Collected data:
(** C12: a file changed from outside is not overwritten.  When the registry
    holds a read of the target, and the file's modification time or the
    digest of its contents is no longer the one recorded, then Edit, Write
    and Append all answer that the file must be read again, and nothing
    changes: no file, no directory, no journal entry, no registry entry. *)
Theorem outside_change_refused w c canon mtime hash :
  call_target w c = Ok canon -> asks_change c = true -> exists_path w canon = true ->
  registry_get (tw_registry w) canon = Some (mtime, hash) ->
  mtime_of w canon <> Some mtime \/ digest_hex (bytes_or_empty unreadable not_found_text w canon) <> hash ->
  file_call w ctx c = (Ok (stale_read_error canon), w).
Proof.
  intros Ht Hc He Hr Hd.
  assert (current_read_state digest_hex unreadable not_found_text w canon = Stale) as Hs.
  { unfold current_read_state. rewrite Hr. destruct Hd as [Hd|Hd]; [rewrite bool_decide_false by done; done|].
    rewrite str_eqb_ne by done. by rewrite orb_true_r. }
  assert (read_before_mutate digest_hex unreadable not_found_text w canon = None) as Hm by (unfold read_before_mutate; by rewrite Hs).
  destruct c as [i|i|i]; cbn [call_target asks_change] in *; unfold file_call, run_call.
  - unfold edit_call. apply negb_true_iff in Hc. by rewrite Hc, Ht, Hm.
  - unfold write_call, loose_read_before_mutate. by rewrite Ht, He, Hm.
  - unfold append_call, loose_read_before_mutate. by rewrite Ht, He, Hm.
Qed.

- **YOUR INSTRUCTIONS**
The answer must be every line from the records above that contains the word "Some", copied in full.

- **OUTPUT FOR THIS TASK**
  registry_get (tw_registry w) canon = Some (mtime, hash) ->
  mtime_of w canon <> Some mtime \/ digest_hex (bytes_or_empty unreadable not_found_text w canon) <> hash ->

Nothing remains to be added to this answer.